Get everybody back on track and just say “Hey, we’re here to discuss B, so C yourself out if that’s what you wanna discuss” … nicely, of course. 🙂
Just mention we need to stick to the current topic, come to a decison, and think/talk about the other topic later.
And if the other topic can’t be avoided (life happens sometimes, I’ve done it too), explain with a good reason why.
Are you trying to achieve alignment? ✅ Invite a small group of people.
Not their friends, uncles and aunts (aka, their entire team). I have noticed that when you have too many people in a meeting to discuss something or come to an agreement (especially in a large organizational setting), people just tend to agree with the general direction (aka, the loudest voice) and just stop thinking critically.
Come to an agreement with a smaller group, share it back with the bigger group for feedback.
This is Information Technology/Software Engineering/Product Management. You want everyone to think critically, deeply, and outside the box.
Meeting is going over time? ✅ Call it!
This goes for both the meeting organizers and participants. I am usually part of at least four to five different meetings each day, sometimes back-to-back. People have other stuff they need to get done.
Schedule a Part Two, and make sure to include an agenda.
And if you’re running late to another one, hit the organizer up and let them know you will be joining late because of such-and-such reason.
Sudden meeting, and you notice the other person had back-to-backs all day? ✅ Account for bio breaks!
PLEASE be empathetic to the emotional, mental, and physical well-being and health of your colleagues.
Pretty please. Start the meeting @10:10 instead of @10:00.
Ask them how are they doing, how is work, make sure they are in a good state of mind.
Keep your calendar 🗓️ UP-TO-DATE!
In large organizations, sometimes you cannot get around having meetings with many participants.
If I am setting up a meeting, and I see your calendar open @10am Wednesday, along with 12 other folks’ calendars open @10am Wednesday, I am gonna send out a meeting invite for @10am Wednesday.
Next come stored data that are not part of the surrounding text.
(* ===== verification/DaemonSendSpec.v ===== *)
(** * What reaches the clients of the daemon

    Sending terminates whatever the operating system does: closing a client sends
    messages, but every such call has a client less, and the announcement of lost
    messages is guarded by a counter.  The ring buffer only grows at its end while
    messages are sent, and it is empty in the state SEND_DIRECT, so no message
    overtakes an older one. *)

From stdpp Require Import base sets list list_numbers numbers option.
From Stdlib Require Import ZArith Lia Bool.
From S2P Require Import Prelude Protocol Ids RingBuffer RingBufferSpec Message MessageSpec Filter DltFile.
From S2P Require Import MessageQueue UserShared Payload PayloadSpec SortedTable DaemonTables DaemonTablesSpec.
From S2P Require Import Receiver EventHandler EventHandlerSpec DaemonKeptSpec DaemonSend DaemonMessagesSpec.
Import Protocol Ids UserShared DaemonSend MessageQueue EventHandlerSpec DaemonKeptSpec DaemonMessagesSpec.
Import EventHandler (DltEventHandler, DltConnection, DltConnectionType(..)).

Local Open Scope Z_scope.

Module DaemonSendSpec.

(** ** What a call writes *)

(** From [o] to [o'] the bytes [d] were written to [fd] and nothing else. *)
Record delivers (fd : Z) (o o' : os) (d : bytes) : Prop := {
  dv_out : ∃ chunks, out o' = out o ++ (pair fd <$> chunks) ∧ concat chunks = d;
  dv_script : script o' = script o;
  dv_polls : polls o' = polls o
}.
Definition stream (fd : Z) (o : os) : bytes := concat (filter (λ c, c.1 = fd) (out o)).*2.

Lemma delivers_nil fd o : delivers fd o o [].
Proof. split; [|done..]. exists []. by rewrite app_nil_r. Qed.
Lemma delivers_one fd o e d : delivers fd o (wrote o e fd d) d.
Proof. split; [|done..]. exists [d]. split; [done|]. cbn. by rewrite app_nil_r. Qed.
Lemma delivers_trans fd o1 o2 o3 d d' : delivers fd o1 o2 d -> delivers fd o2 o3 d' -> delivers fd o1 o3 (d ++ d').
Proof.
  intros [(c & Hc & <-) Hs Hp] [(c' & Hc' & <-) Hs' Hp']. split; [|congruence..].
  exists (c ++ c'). by rewrite Hc', Hc, fmap_app, <-app_assoc, concat_app.
Qed.
Lemma delivers_stream fd o o' d f : delivers fd o o' d -> stream f o' = stream f o ++ (if decide (f = fd) then d else []).
Proof.
  intros [(c & Hc & <-) _ _]. unfold stream. rewrite Hc, list.filter_app, fmap_app, concat_app. f_equal.
  clear Hc. induction c as [|x c IH]; [by case_decide|]. rewrite fmap_cons, filter_cons. cbn [fst].
  destruct (decide (f = fd)) as [->|Hne].
  - rewrite decide_True by done. rewrite fmap_cons. cbn [concat snd]. by rewrite IH.
  - rewrite decide_False by congruence. done.
Qed.

Definition no_errors (o : os) : Prop := ∀ i e, script o i <> WriteError e.

Lemma sys_write_cases o fd x d :
  ∃ r o' n, sys_write o fd (x :: d) = (r, o') ∧ delivers fd o o' (take n (x :: d)) ∧
    (r = -1 ∧ n = 0%nat ∧ ¬ no_errors o ∨ r = Z.of_nat n ∧ (1 <= n <= length (x :: d))%nat).
Proof.
  unfold sys_write. destruct (script o (calls o)) as [|m e|e] eqn:Es.
  - exists (zlen (x :: d)), (wrote o (last_errno o) fd (x :: d)), (length (x :: d)). split; [done|].
    rewrite firstn_all. split; [apply delivers_one; done|]. right. cbn. lia.
  - do 3 eexists. split; [reflexivity|]. split; [by apply delivers_one|].
    right. split; [done|]. cbn [length]. lia.
  - exists (-1), (wrote o e fd []), 0%nat. split; [done|]. split; [by apply delivers_one|]. left.
    split_and!; [done|done|]. intros H. by apply (H _ _ Es).
Qed.

Lemma take_more {A} (l : list A) k j : take (k + j) l = take k l ++ take j (drop k l).
Proof. revert k. induction l as [|x l IH]; intros [|k]; cbn; rewrite ?take_nil; [done..|]. by rewrite IH. Qed.

(** [sendreliable] sends everything or reports the failure. *)
Lemma sendreliable_total fd d : ∀ n o, (length d <= n)%nat ->
  ∃ rc o' k, sendreliable n o fd d = Some (rc, o') ∧ delivers fd o o' (take k d) ∧
    (rc = DLT_DAEMON_ERROR_OK ∧ k = length d ∨ rc = DLT_DAEMON_ERROR_SEND_FAILED ∧ ¬ no_errors o).
Proof.
  intros n. revert d. induction n as [|n IH]; intros [|x d] o Hn.
  - exists 0, o, 0%nat. split; [done|]. split; [apply delivers_nil|by left].
  - cbn in Hn. lia.
  - exists 0, o, 0%nat. split; [done|]. split; [apply delivers_nil|by left].
  - cbn [sendreliable]. destruct (sys_write_cases o fd x d) as (r & o1 & k & -> & Hd & [(-> & -> & He)|(-> & Hk)]).
    + cbn [Z.ltb Z.compare]. do 3 eexists. split; [reflexivity|]. split; [exact Hd|]. by right.
    + rewrite ltb_false by lia. rewrite Nat2Z.id.
      destruct (IH (drop k (x :: d)) o1) as (rc & o2 & j & -> & Hd2 & Hc); [rewrite length_drop; cbn in *; lia|].
      exists rc, o2, (k + j)%nat. split; [done|].
      rewrite take_more. split; [by eapply delivers_trans|]. rewrite length_drop in Hc.
      destruct Hc as [[-> ->]|[-> He]]; [left; split; [done|cbn in *; lia]|right]. split; [done|].
      unfold no_errors in *. by rewrite <-(dv_script _ _ _ _ Hd).
Qed.

(** A client connection: everything is sent or the failure is reported. *)
Definition fully_sent (o : os) (rc : Z) : Prop := rc = DLT_DAEMON_ERROR_OK ∨ rc <> DLT_DAEMON_ERROR_OK ∧ ¬ no_errors o.
Lemma length_enc_ctxs o cs : Forall (λ c, is_id (Ctx.ctid c)) cs ->
  zlen (concat (enc_ctx o <$> cs)) = zlen cs * sizecont o + (if o =? 7 then ctx_descs cs else 0).
Proof.
  unfold ctx_descs. induction 1 as [|c cs Hc _ IH]; [cbn; by case_match|]. rewrite !fmap_cons. cbn [concat length].
  rewrite !length_app, Nat2Z.inj_add, IH. unfold enc_ctx at 1, sizecont. rewrite !length_app, (is_id_length _ Hc).
  destruct (with_level o), (with_trace o), (o =? 7); cbn [length]; lia.
Qed.
Definition wf_selection (l : list (App.DltDaemonApplication * list Ctx.DltDaemonContext)) : Prop :=
  Forall (λ x, is_id (App.apid x.1) ∧ Forall (λ c, is_id (Ctx.ctid c)) x.2) l.
Lemma length_enc_apps o l : wf_selection l ->
  zlen (concat (enc_app o <$> l)) =
    zlen l * 6 + zlen (concat l.*2) * sizecont o + (if o =? 7 then ctx_descs (concat l.*2) + app_descs l.*1 else 0).
Proof.
  induction 1 as [|[a cs] l [Ha Hcs] _ IH]; [cbn; by case_match|]. rewrite !fmap_cons. cbn [concat length fst snd].
  rewrite !length_app, !Nat2Z.inj_add, IH. unfold enc_app at 1. cbn [fst snd].
  cbn [fst snd] in Ha, Hcs.
  rewrite !length_app, !Nat2Z.inj_add, (is_id_length _ Ha), length_le_bytes, (length_enc_ctxs o cs Hcs).
  unfold ctx_descs, app_descs. rewrite !fmap_cons, fmap_app, concat_app. cbn [concat]. rewrite !length_app.
  destruct (o =? 7); cbn [length]; lia.
Qed.
Lemma length_log_info o l : wf_selection l ->
  zlen (log_info o l) = 4 + 1 + 4 + (zlen l * (4 + 2) + zlen (concat l.*2) * sizecont o) + 2
    + (if o =? 7 then ctx_descs (concat l.*2) + app_descs l.*1 else 0).
Proof.
  intros Hl. unfold log_info. rewrite !length_app, length_le_bytes. destruct l as [|x l]; [cbn; by case_match|].
  rewrite !length_app, !Nat2Z.inj_add, (length_enc_apps o _ Hl), length_le_bytes. cbn [length remo]. lia.
Qed.

(** *** Writing *)

(** The cursor behind [p] with [n] zeros left. *)
Definition at_ (p : bytes) (n : nat) : cursor := (p ++ replicate n 0, zlen p).

Lemma put_at x p m : put x (at_ p (length x + m)) = Some (at_ (p ++ x) m).
Proof.
  unfold put, at_. cbn [fst snd]. rewrite replicate_add, (mwrite_mid p) by (rewrite ?length_replicate; done). bsimp.
  rewrite <-app_assoc. repeat f_equal. rewrite length_app. lia.
Qed.
Lemma put_id_at id p m : is_id id -> put_id id (at_ p (4 + m)) = Some (at_ (p ++ id) m).
Proof.
  intros Hi. pose proof (is_id_length _ Hi) as Hl. unfold put_id. rewrite <-(put_at id p m), Hl.
  unfold at_ at 1 2. cbn [fst snd]. rewrite replicate_add, (mread_mid p) by (rewrite ?length_replicate; done). bsimp.
  unfold Filter.set_id. rewrite set_id_copy by done. by bsimp.
Qed.
Lemma put_remo_at p m : put_id DLT_DAEMON_REMO_STRING (at_ p (4 + m)) = Some (at_ (p ++ remo) m).
Proof.
  unfold put_id. rewrite <-(put_at remo p m). unfold at_ at 1 2. cbn [fst snd].
  rewrite replicate_add, (mread_mid p) by (rewrite ?length_replicate; done). by bsimp.
Qed.
Lemma put_description_at s p m : put_description s (at_ p (length (enc_desc s) + m)) = Some (at_ (p ++ enc_desc s) m).
Proof.
  unfold put_description, enc_desc. rewrite length_app, <-Nat.add_assoc, put_at. bsimp. destruct s as [s|].
  - by rewrite put_at, <-app_assoc.
  - cbn [default from_option id length Nat.add]. by rewrite app_nil_r.
Qed.
(* ===== verification/DaemonRequestsSpec.v ===== *)
(** * Control requests are handled

    The dispatcher [dlt_daemon_client_process_control] with its handlers: for a
    request that the daemon serves itself, and whatever the operating system does, it
    returns, the applications and contexts stay registered as they were, and the
    daemon's state is otherwise the same.  Requests for offline storage, passive nodes
    and the gateway go to parameters ([services]), of which nothing is assumed; an
    injection that announces more data than it has is shown to read behind its buffer.  With an operating system that takes all data, a log
    level request is exactly an update of the contexts that match. *)

From stdpp Require Import base sets list list_numbers numbers option.
From Stdlib Require Import ZArith Lia Bool.
From S2P Require Import Prelude Protocol Ids Message MessageSpec Filter DltFile UserShared UserSendSpec.
From S2P Require Import SortedTable DaemonTables DaemonTablesSpec DaemonContextsSpec DaemonSend DaemonMessagesSpec DaemonSendSpec DaemonControl DaemonControlSpec DaemonLogInfoSpec.
Import Protocol Ids UserShared DaemonSend DaemonMessagesSpec DaemonSendSpec DaemonControl DaemonControlSpec DaemonLogInfoSpec.
Import SortedTable DaemonTables DaemonTablesSpec DaemonContextsSpec.

Local Open Scope Z_scope.

Module DaemonRequestsSpec.

(** ** Handlers *)

Section handlers.
Context (E : env) (F : flags) (send : send_fn) (sock : Z).
Hypothesis (WE : wf_env E) (Hsend : ∀ st h p d, send sock st h p d = send_to_socket E sock (Some h) p d).

Abbreviation handled x d := (∃ d', x = Some d' ∧ settled ctx_same d d').

Lemma respond id status d : sound d -> handled (dlt_daemon_control_service_response E send sock id status d) d.
Proof. intros Hd. by apply respond_settled. Qed.

(** A step of settings, then an answer. *)
Lemma then_respond (x : option daemon) id status d :
  sound d -> handled x d -> handled (d ← x; dlt_daemon_control_service_response E send sock id status d) d.
Proof.
  intros Hd (d1 & -> & S1). bsimp. apply respond_settled; try done. by eapply same_sound.
Qed.

Lemma set_level_request_total b : 17 <= zlen b ->
  ∃ a c l, set_log_level_request b = Some (a, c, l) ∧ length a = 4%nat ∧ length c = 4%nat.
Proof.
  intros Hl. unfold set_log_level_request. destruct (mread_total b 4 4) as (a & -> & La); [lia..|]. bsimp.
  destruct (mread_total b 8 4) as (c & -> & Lc); [lia..|]. bsimp.
  destruct (lookup_lt_is_Some_2 b 12) as [l ->]; [lia|]. bsimp. exists a, c, l. split_and!; [done|lia|lia].
Qed.

(** The requests name contexts. *)
Lemma set_log_level_handled msg b d :
  sound d -> Message.databuffer msg = Some b -> Message.datasize msg <= zlen b ->
  handled (dlt_daemon_control_set_log_level E F send sock msg d) d.
Proof.
  intros Hd Hb Hl. unfold dlt_daemon_control_set_log_level, DltFile.dlt_check_rcv_data_size, sizeof_DltServiceSetLogLevel. rewrite Hb.
  destruct (Z.ltb_spec (Message.datasize msg) 17); [by exists d|]. cbn [Z.ltb Z.compare DLT_RETURN_OK].
  destruct (set_level_request_total b) as (a & c & l & -> & La & Lc); [lia|]. bsimp.
  destruct (id_array_spec a La) as (a' & -> & Ia). bsimp. destruct (id_array_spec c Lc) as (c' & -> & Ic). bsimp.
  apply choose_settled; try done; [by apply send_log_level_tame|]. intros e He. by apply respond.
Qed.
Lemma set_trace_status_handled msg b d :
  sound d -> Message.databuffer msg = Some b -> Message.datasize msg <= zlen b ->
  handled (dlt_daemon_control_set_trace_status E F send sock msg d) d.
Proof.
  intros Hd Hb Hl. unfold dlt_daemon_control_set_trace_status, DltFile.dlt_check_rcv_data_size, sizeof_DltServiceSetLogLevel. rewrite Hb.
  destruct (Z.ltb_spec (Message.datasize msg) 17); [by exists d|]. cbn [Z.ltb Z.compare DLT_RETURN_OK].
  destruct (set_level_request_total b) as (a & c & l & -> & La & Lc); [lia|]. bsimp.
  destruct (id_array_spec a La) as (a' & -> & Ia). bsimp. destruct (id_array_spec c Lc) as (c' & -> & Ic). bsimp.
  apply choose_settled; try done; [by apply send_trace_status_tame|]. intros e He. by apply respond.
Qed.

(** The requests with one argument. *)
Lemma byte_request_handled msg b required f d :
  sound d -> Message.databuffer msg = Some b -> Message.datasize msg <= zlen b -> 5 <= required ->
  (∀ l, handled (f l d) d) -> handled (byte_request msg required f d) d.
Proof.
  intros Hd Hb Hl Hr Hf. unfold byte_request, DltFile.dlt_check_rcv_data_size. rewrite Hb.
  destruct (Z.ltb_spec (Message.datasize msg) required); [by exists d|]. cbn [Z.ltb Z.compare DLT_RETURN_OK].
  destruct (lookup_lt_is_Some_2 b 4) as [l ->]; [lia|]. bsimp. apply Hf.
Qed.

(** New defaults for the daemon. *)
Lemma defaults_kept t ll ts f : kept ctx_same t (set_defaults t ll ts f).
Proof. by split. Qed.
Lemma set_defaults_handled d ll ts f : sound d ->
  handled (dlt_daemon_user_send_default_update F (set_tables d (set_defaults (tables d) ll ts f))) d.
Proof.
  intros Hd. set (d1 := set_tables _ _). assert (settled ctx_same d d1) as S1 by apply settled_tables, defaults_kept.
  destruct (default_update_settled F d1) as (d2 & -> & S2); [by eapply same_sound|]. exists d2. split; [done|]. by etrans.
Qed.
Lemma factory_default_handled f1 f2 ll ts f d : sound d ->
  handled (dlt_daemon_control_reset_to_factory_default F f1 f2 ll ts f d) d.
Proof.
  intros Hd. unfold dlt_daemon_control_reset_to_factory_default. destruct f1, f2; try (by exists d). by apply set_defaults_handled.
Qed.

Lemma default_log_level_handled msg b d :
  sound d -> Message.databuffer msg = Some b -> Message.datasize msg <= zlen b ->
  handled (dlt_daemon_control_set_default_log_level E F send sock msg d) d.
Proof.
  intros. eapply byte_request_handled; try done. intros l. case_match; [|by apply respond].
  apply then_respond; [done|by apply set_defaults_handled].
Qed.
Lemma default_trace_status_handled msg b d :
  sound d -> Message.databuffer msg = Some b -> Message.datasize msg <= zlen b ->
  handled (dlt_daemon_control_set_default_trace_status E F send sock msg d) d.
Proof.
  intros. eapply byte_request_handled; try done. intros l. case_match; [|by apply respond].
  apply then_respond; [done|by apply set_defaults_handled].
Qed.
Lemma all_log_level_handled msg b d :
  sound d -> Message.databuffer msg = Some b -> Message.datasize msg <= zlen b ->
  handled (dlt_daemon_control_set_all_log_level E F send sock msg d) d.
Proof.
  intros. eapply byte_request_handled; try done. intros l. case_match; [|by apply respond].
  apply then_respond; [done|by apply all_log_level_settled].
Qed.
Lemma all_trace_status_handled msg b d :
  sound d -> Message.databuffer msg = Some b -> Message.datasize msg <= zlen b ->
  handled (dlt_daemon_control_set_all_trace_status E F send sock msg d) d.
Proof.
  intros. eapply byte_request_handled; try done. intros l. case_match; [|by apply respond].
  apply then_respond; [done|by apply all_trace_status_settled].
Qed.
Lemma timing_packets_handled msg b d :
  sound d -> Message.databuffer msg = Some b -> Message.datasize msg <= zlen b ->
  handled (dlt_daemon_control_set_timing_packets E send sock msg d) d.
Proof.
  intros Hd Hb Hl. eapply byte_request_handled; try done. intros l. case_match; [|by apply respond].
  apply respond_settled; try done. by destruct Hd.
Qed.
Lemma add_ctx_shows M t apid ctid ll ts pos h text R e0 :
  heap_ok M -> shows t R -> good_id apid -> good_id ctid ->
  DLT_LOG_DEFAULT <= ll <= DLT_LOG_VERBOSE -> DLT_TRACE_STATUS_DEFAULT <= ts <= DLT_TRACE_STATUS_ON -> r_apps R !! apid = Some e0 -> h <> 0 ->
  ∃ i k t' c, dlt_daemon_context_add M t apid ctid ll ts pos h (Some text) (ecuid t) = Some (Some k, t') ∧
    shows t' (register_ctx apid ctid pos text R) ∧ ecuid t' = ecuid t ∧
    dlt_daemon_find_users_list t' (ecuid t') = Some i ∧ ctx_at t' i k c ∧ Ctx.apid c = apid ∧ Ctx.ctid c = ctid ∧
    Ctx.context_description c = Some text.
Proof.
  intros HM (Hd & i & u & Hown & <- & Hl) Ha Hc Hll Hts He0 Hh. cbn [r_apps abs] in He0.
  rewrite lookup_fmap in He0. apply fmap_Some in He0 as (a & Haa & ->).
  destruct (context_added M t apid ctid ll ts pos h (Some text) (ecuid t) i u a HM Hd Hown Ha Hc Hll Hts Haa)
    as (k & t' & u' & Ea & Hown' & Hd' & Hk & Hm & Hma & Hcnt). pose proof (context_add_ecuid _ _ _ _ _ _ _ _ _ _ _ _ Ea) as He.
  set (old := cmap u !! (apid ++ ctid)) in *. set (c := stored_context _ _ _ _ _ _ _ _ _) in *.
  assert (ctx_info c = {| ce_apid := apid; ce_pos := pos; ce_text := Some text; ce_predefined := false |}) as Hinfo.
  { unfold c. rewrite stored_info, eqb_false by done. f_equal. destruct old as [x|] eqn:Eo; cbn; [|done].
    by eapply (cmap_apid t (ecuid t) i u apid ctid); [done|done|by apply good_id_length|]. }
  assert (Ctx.apid c = apid) as Hca by (by injection Hinfo).
  assert (Ctx.ctid c = ctid) as Hcc.
  { unfold c. rewrite (proj2 (stored_ids _ _ _ _ _ _ _ _ _)). destruct old as [x|] eqn:Eo; cbn; [|done].
    by eapply (cmap_apid t (ecuid t) i u apid ctid); [done|done|by apply good_id_length|]. }
  exists i, k, t', c. split_and!; [done| |done|rewrite He; apply Hown'|exists u'; split; [apply Hown'|done]|done|done|by injection Hinfo].
  split; [done|]. exists i, u'. rewrite He. assert (app_info <$> amap u' = app_info <$> amap u) as Eapps.
  { rewrite Hma. destruct old; [done|]. by rewrite (info_insert app_info _ _ a). }
  split_and!; [done| |].
  - unfold abs at 1, register_ctx. cbn [r_apps abs]. rewrite lookup_fmap, Haa. cbn [fmap option_fmap option_map]. rewrite Eapps, Hm. f_equal.
    by rewrite fmap_insert, Hinfo.
  - assert (∀ id, is_Some (amap u !! id) -> is_Some (amap u' !! id)) as Hdom.
    { intros id [x Hx]. rewrite Hma. destruct old; [by eexists|]. destruct (decide (id = apid)) as [->|]; [rewrite lookup_insert_eq; by eexists|].
      rewrite lookup_insert_ne by done. by eexists. }
    split; [by apply Hcnt, Hl| |].
    { intros key x. rewrite Hm. destruct (decide (key = apid ++ ctid)) as [->|Hne].
    + rewrite lookup_insert_eq. intros [= <-]. apply Hdom. rewrite Hca. by eexists.
    + rewrite lookup_insert_ne by done. intros Hx. by apply Hdom, (lm_owned _ Hl key). }
    { intros key x. rewrite Hma. destruct old; [apply (lm_handles _ Hl)|].
      destruct (decide (key = apid)) as [->|Hne]; [rewrite lookup_insert_eq; intros [= <-]; exact (lm_handles _ Hl apid a Haa)|].
      rewrite lookup_insert_ne by done. apply (lm_handles _ Hl). }
Qed.
Lemma log_served s q R M rest :
  pending (srec s) mem (encode_user (LogMessage M) ++ rest) -> serving (sd s) q R -> wf_user cap (LogMessage M) -> ready s ->
  ∃ s', dlt_daemon_process_user_message_log E X send mem s = Some (0, s') ∧ served s s' R rest.
Proof.
  intros P S (WM & H68 & Lm) Hr. unfold dlt_daemon_process_user_message_log.
  destruct (log_read s M rest P Hr WM H68) as (b & msg & -> & Er & W & T & Hh & Hst & Hfs). bsimp. rewrite Er. bsimp.
  cbn [Z.eqb Message.DLT_MESSAGE_ERROR_OK negb]. destruct (keep_total (control_flags X) msg W T) as (keep & ->). bsimp.
  pose proof (sv_inv _ _ _ S) as I. pose proof (di_ecu _ _ I) as Hi.
  assert (∃ m1 d1 q1, (if keep then '(_, m, d) ← dlt_daemon_client_send_message_to_all_client E (control_flags X) send msg (sd (with_msg s msg));
      Some (with_daemon (with_msg (with_msg s msg) m) d) else Some (with_msg s msg)) = Some (with_daemon (with_msg s m1) d1) ∧
    serving d1 q1 R ∧ MessageSpec.wf m1 ∧ tidy m1 ∧ Message.headersize m1 + Message.datasize m1 = 16 + zlen (encode M) ∧ Message.found_serialheader m1 = 0)
    as (m1 & d1 & q1 & -> & S1 & W1 & T1 & Hsz & Hf1).
  { destruct keep; [by apply (forwarded s q)|]. exists msg, (sd s), q. split_and!; try done. by apply holds_sizes. }
  bsimp. destruct (log_consumed s M rest m1 d1 P Hsz Hf1) as (r & Ec & Pr). eexists. split; [exact Ec|]. exists q1. by split_and!.
Qed.

End serving.
End DaemonHandlersSpec.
But then if I see an e-mail from you saying “Oh I can’t, sorry” — oh lord, I don’t even know how I will reply. 🤪
Only now, I just have to make sure that the new timing (probably even new day) will ALSO work for the 11 other folks, because you couldn’t/didn’t keep your calendar UP-TO-DATE, and have got me playing calendar bingo.
Life happens, and if you forgot, or can’t make it, apologize like a decent human being.